Aim of the exercise: Set out exactly every line of the entries below, starting at the line that holds "negb (String.eqb s" and stopping after the line that holds "(** [d.get(k)] *)".

Records supplied below:

(** * Registration desk: upload, lookup, approval and export (app.py)

    A shallow embedding of the request handlers of [app.py] and the
    properties of the registration store they maintain.

    Conventions of the embedding.
    - A Python [str] is a [string]; each character is read as the code
      point of the same number (0..255).
    - A cell of a data frame row is a [Py.value]; a row turned into a
      dictionary ([row.to_dict()]) is a [gmap string Py.value].
    - The table [registration] is the list of its rows in rowid order.
    - [datetime.utcnow()] is an input of the handlers: the clock belongs
      to the environment.
    - A handler is a function from the store to a response and a store;
      [login_required] wraps it with the session's [admin] flag.
    - The session flushes before a query, so a query sees the rows added
      earlier in the same request.

    The development has two layers.  The first follows a request in
    which every call into a library returns; there the images are kept
    as a map from the name handed to [generate_qr_for_text] to the text
    encoded.  Two calls of the views can raise: the call that makes and
    saves an image (line 121, on the file system) and the lookup by key
    (line 165, on an integer that SQLite cannot hold).  The module
    [Raising] has the views with these calls, on an environment that
    decides which saves return; an exception that leaves a view ends the
    request with HTTP status 500 and the rows of the request are rolled
    back.  The two layers give the same table whenever nothing raises
    ([ingest_agrees]). *)

From stdpp Require Import base strings list gmap fin_maps pretty sorting.
From Stdlib Require Import Ascii.

Local Open Scope Z_scope.

(** ** The Python layer: values, truth, text, whitespace *)

Module Py.

(** The values a cell can hold.  A float is kept by the two things the
    handlers observe of it, [bool(v)] and [str(v)] (so the missing
    cell [nan] is [VFloat true "nan"] and [0.0] is [VFloat false "0.0"]);
    a [datetime], [date] or [time] is kept by its [str(v)]. *)
Inductive value :=
| VNone
| VBool (b : bool)
| VInt (z : Z)
| VFloat (nonzero : bool) (text : string)
| VStr (s : string)
| VTemporal (text : string).

#[global] Instance value_eq_dec : EqDecision value.
Proof. solve_decision. Defined.

Definition nan : value := VFloat true "nan".

(** [bool(v)] *)
Definition truthy (v : value) : bool :=
  match v with
  | VNone => false
  | VBool b => b
  | VInt z => negb (z =? 0)
  | VFloat nz _ => nz
  | VStr s => negb (String.eqb s "")
  | VTemporal _ => true
  end.

(** [str(v)] *)
Definition str (v : value) : string :=
  match v with
  | VNone => "None"
  | VBool true => "True"
  | VBool false => "False"
  | VInt z => pretty z
  | VFloat _ t => t
  | VStr s => s
  | VTemporal t => t
  end.

(** [a or b] *)
Definition or_ (a b : value) : value := if truthy a then a else b.

(** [d.get(k)] *)
Definition get (d : gmap string value) (k : string) : value :=
  default VNone (d !! k).

(** [isinstance(v, (datetime, date, time))] *)
Definition is_temporal (v : value) : bool :=
  match v with VTemporal _ => true | _ => false end.

(** [c.isspace()] for a code point below 256: tab to carriage return,
    the four separators 28..31, space, NEL (133) and the no-break
    space (160). *)
Definition isspace (c : ascii) : bool :=
  let n := N_of_ascii c in
  ((9 <=? n) && (n <=? 13) || (28 <=? n) && (n <=? 32)
   || (n =? 133) || (n =? 160))%N.

(** [s.lstrip()], [s.rstrip()] and [s.strip()] *)
Fixpoint lstrip (s : string) : string :=
  match s with
  | EmptyString => EmptyString
  | String c s' => if isspace c then lstrip s' else s
  end.

Fixpoint rstrip (s : string) : string :=
  match s with
  | EmptyString => EmptyString
  | String c s' =>
      match rstrip s' with
      | EmptyString => if isspace c then EmptyString else String c EmptyString
      | t => String c t
      end
  end.

Definition strip (s : string) : string := rstrip (lstrip s).

(** [c.lower()] on a code point below 256 and [s.lower()] *)
Definition lower_char (c : ascii) : ascii :=
  let n := N_of_ascii c in
  if ((65 <=? n) && (n <=? 90)
      || (192 <=? n) && (n <=? 222) && negb (n =? 215))%N
  then ascii_of_N (n + 32) else c.

Fixpoint lower (s : string) : string :=
  match s with
  | EmptyString => EmptyString
  | String c s' => String (lower_char c) (lower s')
  end.

(** [s.endswith(suffix)] *)
Definition endswith (s suffix : string) : bool :=
  let n := String.length s in
  let k := String.length suffix in
  (k <=? n)%nat && String.eqb (String.substring (n - k) k s) suffix.

(** The first and the last character of a string, as tests. *)
Definition starts_with_space (s : string) : bool :=
  match s with
  | EmptyString => false
  | String c _ => isspace c
  end.

Fixpoint ends_with_space (s : string) : bool :=
  match s with
  | EmptyString => false
  | String c EmptyString => isspace c
  | String _ s' => ends_with_space s'
  end.

End Py.

(** ** [os.path.splitext] (POSIX) *)

Module OsPath.

(** [s.rfind(c)], [-1] when [c] does not occur. *)
Fixpoint rfind_from (c : ascii) (s : string) (i last : Z) : Z :=
  match s with
  | EmptyString => last
  | String a s' => rfind_from c s' (i + 1) (if Ascii.eqb a c then i else last)
  end.

Definition rfind (c : ascii) (s : string) : Z := rfind_from c s 0 (-1).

End of Records supplied.

Solution for this exercise:
  | VStr s => negb (String.eqb s "")
  | VTemporal _ => true
  end.

(** [str(v)] *)
Definition str (v : value) : string :=
  match v with
  | VNone => "None"
  | VBool true => "True"
  | VBool false => "False"
  | VInt z => pretty z
  | VFloat _ t => t
  | VStr s => s
  | VTemporal t => t
  end.

(** [a or b] *)
Definition or_ (a b : value) : value := if truthy a then a else b.

(** [d.get(k)] *)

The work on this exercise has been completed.